◆ **Required work**:
Could you repeat every record exactly as it appears?

Saved data entries:
- - -

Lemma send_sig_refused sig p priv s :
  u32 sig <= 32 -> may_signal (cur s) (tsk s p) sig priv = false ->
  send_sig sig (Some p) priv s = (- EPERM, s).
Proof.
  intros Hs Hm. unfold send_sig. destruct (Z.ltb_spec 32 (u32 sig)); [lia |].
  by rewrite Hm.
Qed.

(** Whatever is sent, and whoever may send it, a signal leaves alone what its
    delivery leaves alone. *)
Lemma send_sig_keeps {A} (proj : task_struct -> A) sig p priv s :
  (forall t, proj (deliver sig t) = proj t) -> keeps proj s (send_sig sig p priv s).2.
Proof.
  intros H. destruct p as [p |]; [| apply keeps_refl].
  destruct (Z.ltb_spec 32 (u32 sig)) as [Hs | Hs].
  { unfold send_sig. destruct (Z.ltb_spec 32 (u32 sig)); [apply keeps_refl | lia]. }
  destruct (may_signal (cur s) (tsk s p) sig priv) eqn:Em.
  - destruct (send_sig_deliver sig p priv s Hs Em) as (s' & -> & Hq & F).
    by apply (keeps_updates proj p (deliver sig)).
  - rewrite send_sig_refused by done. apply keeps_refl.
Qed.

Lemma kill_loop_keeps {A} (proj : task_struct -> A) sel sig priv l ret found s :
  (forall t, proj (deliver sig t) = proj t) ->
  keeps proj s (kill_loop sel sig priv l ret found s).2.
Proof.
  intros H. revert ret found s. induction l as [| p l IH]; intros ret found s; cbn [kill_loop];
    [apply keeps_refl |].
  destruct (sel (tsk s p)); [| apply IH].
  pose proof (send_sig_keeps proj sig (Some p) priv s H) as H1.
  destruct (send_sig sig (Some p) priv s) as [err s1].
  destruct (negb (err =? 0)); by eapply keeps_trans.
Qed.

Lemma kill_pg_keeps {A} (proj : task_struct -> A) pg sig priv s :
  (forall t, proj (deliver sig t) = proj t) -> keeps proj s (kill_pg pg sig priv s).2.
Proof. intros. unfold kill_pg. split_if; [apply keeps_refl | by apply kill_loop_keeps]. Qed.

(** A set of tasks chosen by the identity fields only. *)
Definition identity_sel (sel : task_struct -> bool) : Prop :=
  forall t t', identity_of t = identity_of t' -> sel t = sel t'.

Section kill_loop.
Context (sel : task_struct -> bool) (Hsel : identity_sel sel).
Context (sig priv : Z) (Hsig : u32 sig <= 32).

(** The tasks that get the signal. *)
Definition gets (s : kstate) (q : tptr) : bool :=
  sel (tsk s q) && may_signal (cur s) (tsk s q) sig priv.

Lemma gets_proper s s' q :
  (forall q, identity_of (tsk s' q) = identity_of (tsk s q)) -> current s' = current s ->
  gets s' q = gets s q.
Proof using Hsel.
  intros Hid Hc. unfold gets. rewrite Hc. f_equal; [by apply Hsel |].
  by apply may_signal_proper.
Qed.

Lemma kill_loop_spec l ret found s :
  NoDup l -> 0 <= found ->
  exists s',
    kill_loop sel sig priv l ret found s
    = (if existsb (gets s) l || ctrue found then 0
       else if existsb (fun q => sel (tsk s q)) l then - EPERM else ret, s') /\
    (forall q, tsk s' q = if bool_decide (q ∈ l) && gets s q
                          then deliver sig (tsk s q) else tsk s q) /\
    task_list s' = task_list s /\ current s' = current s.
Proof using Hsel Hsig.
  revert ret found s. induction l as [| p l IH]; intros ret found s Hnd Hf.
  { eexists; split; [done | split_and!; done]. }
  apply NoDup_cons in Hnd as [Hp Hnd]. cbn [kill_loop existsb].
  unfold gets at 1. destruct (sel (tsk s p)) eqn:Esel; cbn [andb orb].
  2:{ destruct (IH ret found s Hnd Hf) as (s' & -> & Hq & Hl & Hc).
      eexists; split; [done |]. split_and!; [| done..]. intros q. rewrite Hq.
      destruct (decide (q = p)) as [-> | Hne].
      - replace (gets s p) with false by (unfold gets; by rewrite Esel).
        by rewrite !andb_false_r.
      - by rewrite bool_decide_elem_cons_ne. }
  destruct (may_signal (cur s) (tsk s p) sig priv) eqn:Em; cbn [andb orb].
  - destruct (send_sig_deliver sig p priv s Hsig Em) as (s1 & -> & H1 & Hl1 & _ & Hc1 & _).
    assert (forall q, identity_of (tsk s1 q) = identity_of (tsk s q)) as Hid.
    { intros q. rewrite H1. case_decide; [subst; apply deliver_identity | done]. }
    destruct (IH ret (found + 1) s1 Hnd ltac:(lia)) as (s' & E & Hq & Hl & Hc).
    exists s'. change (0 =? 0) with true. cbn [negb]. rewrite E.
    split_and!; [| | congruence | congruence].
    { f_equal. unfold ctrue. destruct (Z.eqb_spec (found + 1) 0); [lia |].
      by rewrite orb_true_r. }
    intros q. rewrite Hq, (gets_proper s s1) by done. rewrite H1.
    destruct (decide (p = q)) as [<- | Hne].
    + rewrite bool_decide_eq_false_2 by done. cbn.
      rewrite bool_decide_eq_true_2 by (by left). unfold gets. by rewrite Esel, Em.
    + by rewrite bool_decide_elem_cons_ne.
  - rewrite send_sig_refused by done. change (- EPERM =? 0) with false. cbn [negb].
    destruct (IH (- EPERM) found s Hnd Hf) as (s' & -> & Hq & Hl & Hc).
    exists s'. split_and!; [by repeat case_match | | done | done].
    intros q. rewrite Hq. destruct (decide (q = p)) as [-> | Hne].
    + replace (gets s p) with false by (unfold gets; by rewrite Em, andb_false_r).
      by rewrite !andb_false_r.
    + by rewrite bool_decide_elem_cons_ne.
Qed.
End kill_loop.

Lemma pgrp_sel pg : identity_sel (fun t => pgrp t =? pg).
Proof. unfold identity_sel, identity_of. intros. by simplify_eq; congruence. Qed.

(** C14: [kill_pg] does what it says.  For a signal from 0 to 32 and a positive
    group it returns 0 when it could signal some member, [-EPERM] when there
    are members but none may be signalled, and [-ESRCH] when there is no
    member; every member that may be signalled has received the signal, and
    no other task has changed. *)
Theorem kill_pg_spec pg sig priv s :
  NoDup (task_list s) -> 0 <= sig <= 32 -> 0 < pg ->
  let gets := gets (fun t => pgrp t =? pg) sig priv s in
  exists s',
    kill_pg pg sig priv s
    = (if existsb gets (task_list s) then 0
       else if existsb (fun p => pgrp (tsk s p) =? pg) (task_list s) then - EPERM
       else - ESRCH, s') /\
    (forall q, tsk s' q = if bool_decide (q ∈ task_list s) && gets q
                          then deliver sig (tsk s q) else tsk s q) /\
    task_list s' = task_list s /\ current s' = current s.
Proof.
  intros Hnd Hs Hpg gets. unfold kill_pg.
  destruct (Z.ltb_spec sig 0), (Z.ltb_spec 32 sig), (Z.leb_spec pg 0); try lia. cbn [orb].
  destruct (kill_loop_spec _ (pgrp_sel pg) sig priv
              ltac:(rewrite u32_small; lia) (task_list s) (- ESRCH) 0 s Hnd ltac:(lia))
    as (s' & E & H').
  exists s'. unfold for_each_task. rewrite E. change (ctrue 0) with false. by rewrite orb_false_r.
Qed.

- - -

◆ **Output for this task**:
Lemma send_sig_refused sig p priv s :
  u32 sig <= 32 -> may_signal (cur s) (tsk s p) sig priv = false ->
  send_sig sig (Some p) priv s = (- EPERM, s).
Proof.
  intros Hs Hm. unfold send_sig. destruct (Z.ltb_spec 32 (u32 sig)); [lia |].
  by rewrite Hm.
Qed.

(** Whatever is sent, and whoever may send it, a signal leaves alone what its
    delivery leaves alone. *)
Lemma send_sig_keeps {A} (proj : task_struct -> A) sig p priv s :
  (forall t, proj (deliver sig t) = proj t) -> keeps proj s (send_sig sig p priv s).2.
Proof.
  intros H. destruct p as [p |]; [| apply keeps_refl].
  destruct (Z.ltb_spec 32 (u32 sig)) as [Hs | Hs].
  { unfold send_sig. destruct (Z.ltb_spec 32 (u32 sig)); [apply keeps_refl | lia]. }
  destruct (may_signal (cur s) (tsk s p) sig priv) eqn:Em.
  - destruct (send_sig_deliver sig p priv s Hs Em) as (s' & -> & Hq & F).
    by apply (keeps_updates proj p (deliver sig)).
  - rewrite send_sig_refused by done. apply keeps_refl.
Qed.

Lemma kill_loop_keeps {A} (proj : task_struct -> A) sel sig priv l ret found s :
  (forall t, proj (deliver sig t) = proj t) ->
  keeps proj s (kill_loop sel sig priv l ret found s).2.
Proof.
  intros H. revert ret found s. induction l as [| p l IH]; intros ret found s; cbn [kill_loop];
    [apply keeps_refl |].
  destruct (sel (tsk s p)); [| apply IH].
  pose proof (send_sig_keeps proj sig (Some p) priv s H) as H1.
  destruct (send_sig sig (Some p) priv s) as [err s1].
  destruct (negb (err =? 0)); by eapply keeps_trans.
Qed.

Lemma kill_pg_keeps {A} (proj : task_struct -> A) pg sig priv s :
  (forall t, proj (deliver sig t) = proj t) -> keeps proj s (kill_pg pg sig priv s).2.
Proof. intros. unfold kill_pg. split_if; [apply keeps_refl | by apply kill_loop_keeps]. Qed.

(** A set of tasks chosen by the identity fields only. *)
Definition identity_sel (sel : task_struct -> bool) : Prop :=
  forall t t', identity_of t = identity_of t' -> sel t = sel t'.

Section kill_loop.
Context (sel : task_struct -> bool) (Hsel : identity_sel sel).
Context (sig priv : Z) (Hsig : u32 sig <= 32).

(** The tasks that get the signal. *)
Definition gets (s : kstate) (q : tptr) : bool :=
  sel (tsk s q) && may_signal (cur s) (tsk s q) sig priv.

Lemma gets_proper s s' q :
  (forall q, identity_of (tsk s' q) = identity_of (tsk s q)) -> current s' = current s ->
  gets s' q = gets s q.
Proof using Hsel.
  intros Hid Hc. unfold gets. rewrite Hc. f_equal; [by apply Hsel |].
  by apply may_signal_proper.
Qed.

Lemma kill_loop_spec l ret found s :
  NoDup l -> 0 <= found ->
  exists s',
    kill_loop sel sig priv l ret found s
    = (if existsb (gets s) l || ctrue found then 0
       else if existsb (fun q => sel (tsk s q)) l then - EPERM else ret, s') /\
    (forall q, tsk s' q = if bool_decide (q ∈ l) && gets s q
                          then deliver sig (tsk s q) else tsk s q) /\
    task_list s' = task_list s /\ current s' = current s.
Proof using Hsel Hsig.
  revert ret found s. induction l as [| p l IH]; intros ret found s Hnd Hf.
  { eexists; split; [done | split_and!; done]. }
  apply NoDup_cons in Hnd as [Hp Hnd]. cbn [kill_loop existsb].
  unfold gets at 1. destruct (sel (tsk s p)) eqn:Esel; cbn [andb orb].
  2:{ destruct (IH ret found s Hnd Hf) as (s' & -> & Hq & Hl & Hc).
      eexists; split; [done |]. split_and!; [| done..]. intros q. rewrite Hq.
      destruct (decide (q = p)) as [-> | Hne].
      - replace (gets s p) with false by (unfold gets; by rewrite Esel).
        by rewrite !andb_false_r.
      - by rewrite bool_decide_elem_cons_ne. }
  destruct (may_signal (cur s) (tsk s p) sig priv) eqn:Em; cbn [andb orb].
  - destruct (send_sig_deliver sig p priv s Hsig Em) as (s1 & -> & H1 & Hl1 & _ & Hc1 & _).
    assert (forall q, identity_of (tsk s1 q) = identity_of (tsk s q)) as Hid.
    { intros q. rewrite H1. case_decide; [subst; apply deliver_identity | done]. }
    destruct (IH ret (found + 1) s1 Hnd ltac:(lia)) as (s' & E & Hq & Hl & Hc).
    exists s'. change (0 =? 0) with true. cbn [negb]. rewrite E.
    split_and!; [| | congruence | congruence].
    { f_equal. unfold ctrue. destruct (Z.eqb_spec (found + 1) 0); [lia |].
      by rewrite orb_true_r. }
    intros q. rewrite Hq, (gets_proper s s1) by done. rewrite H1.
    destruct (decide (p = q)) as [<- | Hne].
    + rewrite bool_decide_eq_false_2 by done. cbn.
      rewrite bool_decide_eq_true_2 by (by left). unfold gets. by rewrite Esel, Em.
    + by rewrite bool_decide_elem_cons_ne.
  - rewrite send_sig_refused by done. change (- EPERM =? 0) with false. cbn [negb].
    destruct (IH (- EPERM) found s Hnd Hf) as (s' & -> & Hq & Hl & Hc).
    exists s'. split_and!; [by repeat case_match | | done | done].
    intros q. rewrite Hq. destruct (decide (q = p)) as [-> | Hne].
    + replace (gets s p) with false by (unfold gets; by rewrite Em, andb_false_r).
      by rewrite !andb_false_r.
    + by rewrite bool_decide_elem_cons_ne.
Qed.
End kill_loop.

Lemma pgrp_sel pg : identity_sel (fun t => pgrp t =? pg).
Proof. unfold identity_sel, identity_of. intros. by simplify_eq; congruence. Qed.

(** C14: [kill_pg] does what it says.  For a signal from 0 to 32 and a positive
    group it returns 0 when it could signal some member, [-EPERM] when there
    are members but none may be signalled, and [-ESRCH] when there is no
    member; every member that may be signalled has received the signal, and
    no other task has changed. *)
Theorem kill_pg_spec pg sig priv s :
  NoDup (task_list s) -> 0 <= sig <= 32 -> 0 < pg ->
  let gets := gets (fun t => pgrp t =? pg) sig priv s in
  exists s',
    kill_pg pg sig priv s
    = (if existsb gets (task_list s) then 0
       else if existsb (fun p => pgrp (tsk s p) =? pg) (task_list s) then - EPERM
       else - ESRCH, s') /\
    (forall q, tsk s' q = if bool_decide (q ∈ task_list s) && gets q
                          then deliver sig (tsk s q) else tsk s q) /\
    task_list s' = task_list s /\ current s' = current s.
Proof.
  intros Hnd Hs Hpg gets. unfold kill_pg.
  destruct (Z.ltb_spec sig 0), (Z.ltb_spec 32 sig), (Z.leb_spec pg 0); try lia. cbn [orb].
  destruct (kill_loop_spec _ (pgrp_sel pg) sig priv
              ltac:(rewrite u32_small; lia) (task_list s) (- ESRCH) 0 s Hnd ltac:(lia))
    as (s' & E & H').
  exists s'. unfold for_each_task. rewrite E. change (ctrue 0) with false. by rewrite orb_false_r.
Qed.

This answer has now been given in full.